=== About this exercise ===
Only part of the listing is needed, namely the lines from its start through the line with "Definition IMAGE_TOKEN_ESTIMATE : Z := 765.", and they should be retyped exactly.

=== Source information ===
■ ■ ■ ■ ■
(* ===== verification/ChatState.v ===== *)
(** * The chat state actor (ccode-chat/src/actor, usage.rs, types.rs; ccode-tokens)

    The state of a chat session, the commands that change it and the queries.
    The actor handles one command at a time.  What it persists and what it
    sends to the session are logs; a panic is [None].  Of the sampling
    configuration only the fields the actor reads are kept. *)

From S2P Require Import Prelude RustStr TextLines TextFind F64 Conversation ChatRequest.

(** ** Token estimates (ccode-tokens/src/lib.rs, actor/state.rs) *)

Definition sat_add64 (x y : Z) : Z := Z.min u64_max (x + y).
Definition sat_mul64 (x y : Z) : Z := Z.min u64_max (x * y).

Definition BYTES_PER_TOKEN : Z := 4.
Definition IMAGE_TOKEN_ESTIMATE : Z := 765.
Definition estimate_tokens (s : string) : Z := (slen s / BYTES_PER_TOKEN)%Z.
Definition estimate_chars (tokens : Z) : Z := sat_mul64 tokens BYTES_PER_TOKEN.
Definition estimate_image_tokens (n : Z) : Z := sat_mul64 n IMAGE_TOKEN_ESTIMATE.

Definition usage_percentage_truncated_u8 (used total : Z) : Z :=
  if (total =? 0)%Z then 0%Z else Z.min (sat_mul64 used 100 / total) 100.
Definition free_tokens (total used : Z) : Z := sat_sub total used.
Definition exceeds_threshold (used context_window threshold_percent : Z) : bool :=
  if (context_window =? 0)%Z then false
  else (sat_mul64 context_window threshold_percent <=? sat_mul64 used 100)%Z.
Definition exceeds_threshold_with_headroom (used context_window threshold_percent headroom : Z) : bool :=
  if (context_window =? 0)%Z then false
  else (sat_sub (sat_mul64 context_window threshold_percent) (sat_mul64 headroom 100) <=? sat_mul64 used 100)%Z.

Definition total_len (l : list string) : Z := foldr (fun s n => slen s + n)%Z 0%Z l.

(** [None]: the summary of a code interpreter call panics. *)
Definition estimate_item_tokens (i : ConversationItem) : option Z :=
  match i with
  | System s => Some (estimate_tokens s)
  | User u =>
      Some (total_len (parts_text (u_content u)) / BYTES_PER_TOKEN
            + estimate_image_tokens (Z.of_nat (length (image_urls (u_content u)))))%Z
  | Assistant a => Some ((slen (a_content a) + total_len (arguments <$> tool_calls a)) / BYTES_PER_TOKEN)%Z
  | ToolResult t => Some (estimate_tokens (tr_content t))
  | BackendToolCall k => estimate_tokens <$> text_summary k
  | Reasoning r => Some ((slen (reasoning_item_text r) + total_len (option_list (encrypted_content r))) / BYTES_PER_TOKEN)%Z
  end.

(** [iter.sum::<u64>()] *)
Definition sum_u64 (l : list Z) : Z := foldl u64_add 0%Z l.
Definition estimate_conversation_tokens (l : list ConversationItem) : option Z :=
  sum_u64 <$> mapM estimate_item_tokens l.
Definition is_system (i : ConversationItem) : bool := match i with System _ => true | _ => false end.
Definition estimate_messages_tokens (l : list ConversationItem) : option Z :=
  estimate_conversation_tokens (filter (fun i => is_system i = false) l).
Definition estimate_system_message_tokens (i : ConversationItem) : Z :=
  match i with System s => estimate_tokens s | _ => 0%Z end.

(** ** Billing (usage.rs) *)

Record TokenUsage := mkUsage {
  prompt_tokens : Z; completion_tokens : Z; tu_total_tokens : Z; tu_reasoning_tokens : Z; cached_prompt_tokens : Z
}.

Record UsageTotals := mkTotals {
  input_tokens : Z; output_tokens : Z; cached_read_tokens : Z; reasoning_tokens : Z;
  model_calls : Z; api_duration_ms : Z; cost_usd_ticks : option Z; cost_missing_calls : Z
}.
Definition totals_default : UsageTotals := mkTotals 0 0 0 0 0 0 None 0.

Definition reported_cost_ticks (raw : option Z) : option Z :=
  t ← raw; if (0 <? t)%Z then Some t else None.

Definition from_call (usage : TokenUsage) (duration cost : option Z) : UsageTotals :=
  let cost := reported_cost_ticks cost in
  mkTotals (prompt_tokens usage) (completion_tokens usage) (cached_prompt_tokens usage) (tu_reasoning_tokens usage)
    1 (default 0%Z duration) cost (match cost with None => 1 | Some _ => 0 end).

Definition ut_total_tokens (t : UsageTotals) : Z := sat_add64 (input_tokens t) (output_tokens t).
Definition cost_is_partial (t : UsageTotals) : bool :=
  match cost_usd_ticks t with Some _ => (0 <? cost_missing_calls t)%Z | None => false end.

Definition i64_max : Z := (2 ^ 63 - 1)%Z.
Definition i64_min : Z := (- 2 ^ 63)%Z.
Definition sat_add_i64 (x y : Z) : Z := Z.max i64_min (Z.min i64_max (x + y)).
Definition merge_cost_ticks (a b : option Z) : option Z :=
  match a, b with
  | None, None => None
  | _, _ => Some (sat_add_i64 (default 0%Z a) (default 0%Z b))
  end.

Definition fold_totals (t other : UsageTotals) : UsageTotals :=
  mkTotals (sat_add64 (input_tokens t) (input_tokens other)) (sat_add64 (output_tokens t) (output_tokens other))
    (sat_add64 (cached_read_tokens t) (cached_read_tokens other)) (sat_add64 (reasoning_tokens t) (reasoning_tokens other))
    (sat_add64 (model_calls t) (model_calls other)) (sat_add64 (api_duration_ms t) (api_duration_ms other))
    (merge_cost_ticks (cost_usd_ticks t) (cost_usd_ticks other))
    (sat_add64 (cost_missing_calls t) (cost_missing_calls other)).

(** The map of the models keeps their order of insertion. *)
Record UsageLedger := mkLedger {
  totals : UsageTotals;
  by_model : list (string * UsageTotals);
  main_loop_model_calls : Z;
  incomplete : bool
}.
Definition ledger_default : UsageLedger := mkLedger totals_default [] 0 false.

(** [by_model.entry(id).or_default().fold_totals(totals)] *)
Fixpoint fold_model (id : string) (t : UsageTotals) (l : list (string * UsageTotals)) : list (string * UsageTotals) :=
  match l with
  | [] => [(id, fold_totals totals_default t)]
  | (k, v) :: l' => if bool_decide (k = id) then (k, fold_totals v t) :: l' else (k, v) :: fold_model id t l'
  end.

Definition fold_entry (id : string) (t : UsageTotals) (l : UsageLedger) : UsageLedger :=
  mkLedger (fold_totals (totals l) t) (fold_model id t (by_model l)) (main_loop_model_calls l) (incomplete l).

Definition record_main_loop_call (id : string) (usage : TokenUsage) (duration cost : option Z) (l : UsageLedger) : UsageLedger :=
  fold_entry id (from_call usage duration cost)
    (mkLedger (totals l) (by_model l) (sat_add64 (main_loop_model_calls l) 1) (incomplete l)).

Definition mark_incomplete (l : UsageLedger) : UsageLedger :=
  mkLedger (totals l) (by_model l) (main_loop_model_calls l) true.

Definition record_subagent (models : list (string * UsageTotals)) (inc : bool) (l : UsageLedger) : UsageLedger :=
  let l := foldl (fun l '(id, t) => fold_entry id t l) l models in
  if inc then mark_incomplete l else l.

(** ** State (actor/state.rs, types.rs) *)

Record SamplingConfig := mkSampling {
  sc_model : string;
  max_completion_tokens : option Z;
  temperature : option spec_float;
  top_p : option spec_float;
  context_window : Z;
  sc_reasoning_effort : option ReasoningEffort
}.

Inductive AuthType := SessionToken | ApiKey.
Record Credentials := mkCredentials {
  api_key : option string; auth_type : AuthType; alpha_test_key : option string; client_version : option string
}.
Definition credentials_default : Credentials := mkCredentials None SessionToken None None.

Record TurnCaptureState := mkCapture {
  turn_start_offset : nat;
  pre_replacement_messages : list ConversationItem;
  compaction_occurred : bool
}.

Record ChatState := mkState {
  conversation : list ConversationItem;
  sampling_config : SamplingConfig;
  prompt_index : nat;
  prompt_texts : list string;
  total_tokens : Z;
  stream_start_ms : option Z;
  turn_start_ms : option Z;
  agent_edited_paths : gset string;
  last_compaction_prompt_index : option nat;
  credentials : Credentials;
  estimated_tokens_since_model : Z;
  estimate_at_last_response : Z;
  last_turn_usage : option TokenUsage;
  prompt_usage : option UsageLedger;
  session_usage : UsageLedger;
  turn_capture : option TurnCaptureState;
  harness_trace_buffer : list ConversationItem;
  harness_trace_turns : list (list ConversationItem)
}.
■ ■ ■ ■ ■
=== Solution to the exercise ===
(* ===== verification/ChatState.v ===== *)
(** * The chat state actor (ccode-chat/src/actor, usage.rs, types.rs; ccode-tokens)

    The state of a chat session, the commands that change it and the queries.
    The actor handles one command at a time.  What it persists and what it
    sends to the session are logs; a panic is [None].  Of the sampling
    configuration only the fields the actor reads are kept. *)

From S2P Require Import Prelude RustStr TextLines TextFind F64 Conversation ChatRequest.

(** ** Token estimates (ccode-tokens/src/lib.rs, actor/state.rs) *)

Definition sat_add64 (x y : Z) : Z := Z.min u64_max (x + y).
Definition sat_mul64 (x y : Z) : Z := Z.min u64_max (x * y).

Definition BYTES_PER_TOKEN : Z := 4.
Definition IMAGE_TOKEN_ESTIMATE : Z := 765.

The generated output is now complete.